Why now? Didn't the people of Arizona deserve to know what kind of person they were sending back to Washington to represent them year after year? If this was such an important story, then why be silent for 15 years? The only thing revealing this now does is show McCain as a man with a problem on his hands who didn't have a clue what to do about it. There are a lot of people across the nation facing the same problem with a family member addicted to drugs, legal or otherwise.

I make no secret of the fact I think McCain would be bad for this nation as President because of his voting record and the fact after he approved of all Bush did in office, he is now pretending he had nothing to do with any of it. Covering up, lying about his record along with Palin's record, that should be enough to alert the voters of what kind of damage he can do should he be elected. Telling blatant lies with a straight face effortlessly is not a good sign of the things he is capable of. To come out after all these years to say that he was fully aware of his wife's drug addiction is not hurtful to him, it is hurtful to his wife. She is not running for office, he is.

While this shows what went on behind what we already knew is valuable to gossip magazines, it serves no purpose to the nation. It will not take care of the veterans or the other problems this nation has. It will not stop the suffering of the poor and middle class. It just hurts someone who was hurting enough to be addicted to prescription drugs and the family.

There are a lot of families across this country doing the suffering with this issue. It would have been great if McCain had become a champion in substance abuse programs and Cindy had become an advocate for others suffering but they made the choice to not do it.

McCain has been a public figure since Vietnam and most of us are fully aware of his story, factual and otherwise. Palin, well she's new to the public's attention and her history needs to be known but Cindy, she's been in the spotlight far too long to drag all this back up now.


Whistleblower breaks 15-year silence to allege McCain hid wife's drug abuse
Nick Juliano
Published: Thursday September 11, 2008


Cindy McCain's addiction to prescription painkillers emerged into public view 14 years ago with a well-orchestrated PR campaign designed to preserve her husband's political future.

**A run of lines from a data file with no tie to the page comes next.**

(** [admit_resolved]: a capability of another policy is refused before anything else. *)
Definition admit_resolved_call (sampled : N) (spec : TaskSpec) (capability : ResolvedCapability)
    (waker : option Waker) (w : World)
  : CapabilityResolutionError + option (AdmissionDecision * World) :=
  a ← admit_resolved authority P sampled spec capability waker (w_counters w) (w_state w);
  inr (entered w a).

(** [admit_validated_requirements]. *)
Definition admit_requirements_call (sampled : N) (plan : ValidatedTaskPlan)
    (requirements : CapabilityRequirementSet) (waker : option Waker) (w : World)
  : CapabilityResolutionError + option (AdmissionDecision * World) :=
  a ← admit_validated_requirements authority P sampled plan requirements waker (w_counters w) (w_state w);
  inr (entered w a).

(** [claim]. *)
Definition claim_call (sampled : N) (t : Ticket) (w : World) : ClaimOutcome * World :=
  let '(out, s, _) := claim_begin_section sampled t (w_state w) in
  let w := mkWorld s (w_counters w) (w_outstanding w) (begun t out (w_claims w)) (w_nonces w) in
  match out with
  | ClaimReturns outcome => (outcome, w)
  | ClaimProceeds _ =>
    let '(outcome, s) := claim_finish_section sampled t (w_state w) in (outcome, with_state s w)
  end.

(** [abandon]. *)
Definition abandon_call (sampled : N) (t : Ticket) (w : World) : option (AbandonOutcome * World) :=
  '(outcome, s, e) ← abandon_section P sampled t (w_state w);
  w ← drain_call sampled e (with_state s w);
  Some (outcome, w).

(** [release] and [release_leased]. *)
Definition release_call (sampled : N) (pid : PermitId) (proof : option N) (w : World)
  : option (ReleaseOutcome * World) :=
  '(outcome, s, e) ← release_section P sampled pid proof (w_state w);
  w ← drain_call sampled e (with_state s w);
  Some (outcome, w).

(** [advance_phase]. *)
Definition advance_call (pid : PermitId) (phase : ExecutionPhase) (w : World)
  : AdvanceOutcome * World :=
  let '(outcome, nonces, s) := advance_phase pid phase (w_nonces w) (w_state w) in
  (outcome, mkWorld s (w_counters w) (w_outstanding w) (w_claims w) nonces).

(** [reconcile_memory_at]. *)
Definition reconcile_call (sampled : N) (pid : PermitId) (measured_bytes epoch : N) (w : World)
  : option (ReconcileOutcome * World) :=
  '(outcome, s, e) ← reconcile_section P sampled pid measured_bytes (Some epoch) (w_state w);
  w ← drain_call sampled e (with_state s w);
  Some (outcome, w).

(** [reconcile_memory]: the epoch is the next one. *)
Definition reconcile_memory_call (sampled : N) (pid : PermitId) (measured_bytes : N) (w : World)
  : option (ReconcileOutcome * World) :=
  '(outcome, s, e) ← reconcile_section P sampled pid measured_bytes None (w_state w);
  w ← drain_call sampled e (with_state s w);
  Some (outcome, w).

(** [release_stage_memory]. *)
Definition stage_release_call (sampled : N) (pid : PermitId) (freed_units : N) (w : World)
  : option (StageReleaseOutcome * World) :=
  '(outcome, s, e) ← stage_release_section P sampled pid freed_units None (w_state w);
  w ← drain_call sampled e (with_state s w);
  Some (outcome, w).

(** [release_stage_memory_seq]. *)
Definition stage_release_seq_call (sampled : N) (pid : PermitId) (freed_units sequence : N)
    (w : World) : option (StageReleaseOutcome * World) :=
  '(outcome, s, e) ← stage_release_section P sampled pid freed_units (Some sequence) (w_state w);
  w ← drain_call sampled e (with_state s w);
  Some (outcome, w).

(** [reap_leaks_with]. *)
Definition reap_call (sampled stale_after_ms : N) (w : World) : option (LeakSweepReport * World) :=
  '(report, s, e) ← reap_section P sampled stale_after_ms (w_state w);
  w ← drain_call sampled e (with_state s w);
  Some (report, w).

(** [reap_leaks]. *)
Definition reap_leaks_call (sampled : N) (w : World) : option (LeakSweepReport * World) :=
  reap_call sampled DEFAULT_LEAK_STALE_MS w.

(** [close_admission]. *)
Definition close_call (w : World) : World := with_state (close_admission (w_state w)) w.
End calls.

(** ** The load of the engine

    The live permits and the requests that wait for one: only an admission adds to
    them, and only by one. *)

Definition load (s : GovernedState) : N := N.of_nat (size (gs_permits s)) + backlog s.

Lemma dequeues_backlog s s' : dequeues s s' → backlog s' ≤ backlog s.
Proof. intros [H _]. apply backlog_le. intros class. by apply sublist_length. Qed.

Lemma permits_from_size m m' : permits_from m m' → (size m' ≤ size m)%nat.
Proof.
  intros H. rewrite <-!size_dom. apply subseteq_size. intros pid [r' Hr']%elem_of_dom.
  apply H in Hr' as (r & Hr & _). apply elem_of_dom. by eexists.
Qed.

Lemma tstep_load G P s s' : tstep_of G P s s' → load s' ≤ load s.
Proof.
  intros Hs%tstep_any. pose proof (tstep_dequeues _ _ _ Hs) as Hd%dequeues_backlog. unfold load.
  destruct (tstep_permits _ _ _ Hs) as [Hp%permits_from_size|class i q s1 r Hrm _ Hq -> Hn]; [lia|].
  rewrite (backlog_removed _ _ _ _ _ Hrm), map_size_insert_None by done.
  rewrite (backlog_waiting s1 s'); [lia|]. intros k. by rewrite (same_queues_waiting _ _ _ Hq).
Qed.

Lemma trace_load G P s s' : trace_of G P s s' → load s' ≤ load s.
Proof. intros H. induction H as [|s1 s2 s3 H1 _ IH]; [done|]. apply tstep_load in H1. lia. Qed.

Lemma enqueue_load r s s' : enqueue r s = Some s' → load s' ≤ load s + 1.
Proof.
  intros Hen. pose proof (enqueue_cases _ _ _ Hen) as (_ & Hh & _). unfold load.
  rewrite (sh_permits _ _ Hh). assert (backlog s' ≤ backlog s + 1) as Hb; [|lia].
  unfold enqueue in Hen. apply bind_Some in Hen as (next & _ & [= <-]).
  unfold backlog, class_mut, class_state. cbn.
  set (f := λ c, N.of_nat (length (cs_queue c))). set (c := default _ (gs_classes s !! pr_class r)).
  assert (f (upd_cs_queue (λ q, q ++ [upd_pr_queue_order (λ _, next) r])
    (ClassState.index_pending (upd_pr_queue_order (λ _, next) r) c)) = f c + 1) as E.
  { unfold f. destruct (index_pending_reads (upd_pr_queue_order (λ _, next) r) c) as [Eq _].
    cbn [cs_queue upd_cs_queue]. rewrite Eq, length_app. cbn. lia. }
  pose proof (msum_insert_default f ClassState_default (gs_classes s) (pr_class r) _ _ eq_refl E). lia.
Qed.

Lemma answered_load G P s ids req d s' :
  answered (G := G) P s ids req d s' → ids_fresh s ids → load s' ≤ load s + 1.
Proof.
  intros [v s1 H|g _ Hg Eg _ _ _|s1 r s2 s3 _ H1 _ _ Hen Ht] Hf.
  - assert (load s1 ≤ load s); [|lia]. apply refused_state in H as [->|[what ->]]; [done|].
    by apply (tstep_load any P), t_fault.
  - unfold load. rewrite grant_permits, map_size_insert_None by apply Hg.
    rewrite (backlog_waiting s); [lia|]. intros k. by rewrite grant_waiting.
  - apply trace_load in Ht. apply enqueue_load in Hen.
    assert (load s1 ≤ load s); [|lia]. by apply (tstep_load any P), t_tags.
Qed.

(** ** Every call answers *)

(** Room for every request there is to become a permit, with one promotion pass. *)
Definition roomy (w : World) : Prop := load (w_state w) + 65 ≤ U32_MAX.

Lemma roomy_room w : roomy w → room (N.of_nat PROMOTION_BUDGET + backlog (w_state w)) (w_state w).
Proof. unfold roomy, load, room, PROMOTION_BUDGET. lia. Qed.

Lemma roomy_pass w : roomy w → room (N.of_nat PROMOTION_BUDGET) (w_state w).
Proof. intros H%roomy_room. eapply room_mono; [|exact H]. lia. Qed.

Section answers.
Context (P : PolicySet) (authority : N) (Hwf : policy_wf P) (Htyped : policies_typed P).
Implicit Types (w : World) (s : GovernedState).
Local Abbreviation own_step := (own_step P authority).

Aside from a lengthy contemporary investigation from Phoenix's alternative weekly and occasional mentions since then, the addiction back-story -- including ample questions about what John McCain knew, when he knew it and questions over whether he was complicit in the cover-up -- has gone largely untold. Until now.

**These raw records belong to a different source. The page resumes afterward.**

Lemma enqueue_spec P ids r s s' :
  policies_typed P → identities_ok s → gs_admission_closed s = false → arrival P ids r s →
  enqueue r s = Some s' → spec_step P (abs s) (abs s').
Proof.
  intros Ht HI Hopen Har Hen.
  destruct (ar_policy _ _ _ _ Har) as (policy & Hp & Hc & Hd). rewrite queued_waiting in Hd.
  pose proof (typed_max_queue_depth _ (Ht _ _ Hp)) as Hmax.
  pose proof (ar_identity _ _ _ _ Har) as [Hl Hq]%has_operation_identity_split.
  pose proof (enqueue_cases _ _ _ Hen) as (_ & Hh & _).
  apply (spec_queue _ _ _ (pr_class r) policy (abs_waiting r)).
  - done.
  - by apply unused.
  - done.
  - done.
  - rewrite abs_queue, length_fmap. lia.
  - split.
    + cbn. by rewrite (sh_permits _ _ Hh).
    + intros class. rewrite abs_queue, (enqueue_waiting _ _ _ Hen). unfold upd_queue_of, with_queue.
      case_decide; [subst class|by rewrite abs_queue].
      by rewrite fmap_app, abs_queue.
    + rewrite <-Hopen. exact (switches_closed _ _ (enqueue_switches _ _ _ Hen)).
Qed.

(** C1: the governor implements its specification.  Every critical section, in
    every run, is a sequence of steps of the abstract governor: permits are granted
    by the live permits' own sums and only for an unused operation, queues grow at
    the tail within their depth, promotion takes a request that nothing of its
    domain precedes, and nothing is granted or queued after close. *)
Theorem governor_refines_spec P authority w w' :
  policies_typed P → reachable P authority w → room (N.of_nat PROMOTION_BUDGET) (w_state w) →
  wstep P authority w w' → spec_run P (abs (w_state w)) (abs (w_state w')).
Proof.
  intros Ht Hw Hroom Hstep. pose proof (reachable_ok P authority Ht w Hw) as Hok.
  pose proof (reachable_queues P authority Ht w Hw) as Hwq. pose proof (wq_ok _ Hwq) as Hq.
  pose proof (reachable_identities_ok P authority w Ht Hw) as HI.
  destruct (reachable_inv P authority w Ht Hw) as (B & [[HL _ _] _ _] & _).
  destruct (wstep_effect P authority Ht w w' Hok Hroom Hstep)
    as [issued -> _ _|Htr _ _ _|ids sampled Eo _ _ Ha _ _]; [done|by apply trace_spec|].
  set (s1 := (commit_time sampled (w_state w)).2) in *.
  assert (same_books s1 (w_state w)) as Hb by apply commit_time_books.
  assert (tstep P (w_state w) s1) as H1 by apply t_clock.
  eapply rtc_l; [by apply tstep_spec|].
  apply (tstep_queues_ok _ _ _ H1) in Hq. apply (tstep_identities _ _ _ H1) in HI.
  rewrite <-Hb in HL. clearbody s1.
  destruct Ha as [Htr|g Hopen Hg _ _ Hid ->|s2 r s3 Hopen H2 Har Hen Htr].
  - by apply trace_spec.
  - by apply rtc_once, grant_spec.
  - assert (tstep P s1 s2) as Hs2 by (by apply t_tags). destruct H2 as [H2 _].
    pose proof (tstep_identities _ _ _ Hs2 HI) as HI2.
    eapply rtc_l; [by apply tstep_spec|]. eapply rtc_l.
    { eapply enqueue_spec; [done|done| |done|done]. by rewrite (books_closed _ _ H2). }
    apply trace_spec; [done|]. eapply enqueue_queues_ok; [exact Hen| |by eapply tstep_queues_ok].
    intros x. rewrite (books_waiting _ _ H2 _ _ eq_refl), (books_waiting _ _ Hb _ _ eq_refl).
    rewrite (ar_seq_no _ _ _ _ Har). apply (wq_fresh _ Hwq). rewrite Eo. by left.
Qed.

Tom Gosinski, a former employee of the medical-aid charity Cindy McCain used as personal supplier of Percocet and Vicodin, is speaking out publicly for the first time.

On Wednesday, Gosinski sat down with RAW STORY and other outlets to tell his story and distribute copies of his personal journal from his time with the American Voluntary Medical Team in the last half of 1992, where he voiced ever more acute concerns and frustrations over McCain's drug use and its impact on her mood and job performance.

"My journal wasn't to trash Cindy or anything," he says. "My journal was kept b/c I came in contact w/ so many people. It was a way of keeping an ongoing biography of all the people I met, so I could refer back to it."

He says he can't buy the official McCain camp line that Cindy's drug abuse was kept from her husband, he saw and heard too much for any of their stories to make sense -- like the time Cindy was allegedly taken to the hospital after an overdose and John rushed in to berate the doctors and nurses there before moving Cindy to their secluded Sedona ranch. Then there were the Hensley family interventions and the fact that Cindy's drug abuse came to be something of an open secret among employees of the charity.

"I have always wondered why John McCain has done nothing to fix the problem," Gosinski wrote on July 27, 1992. "He must either not see that a problem exists or does not choose to do anything about it."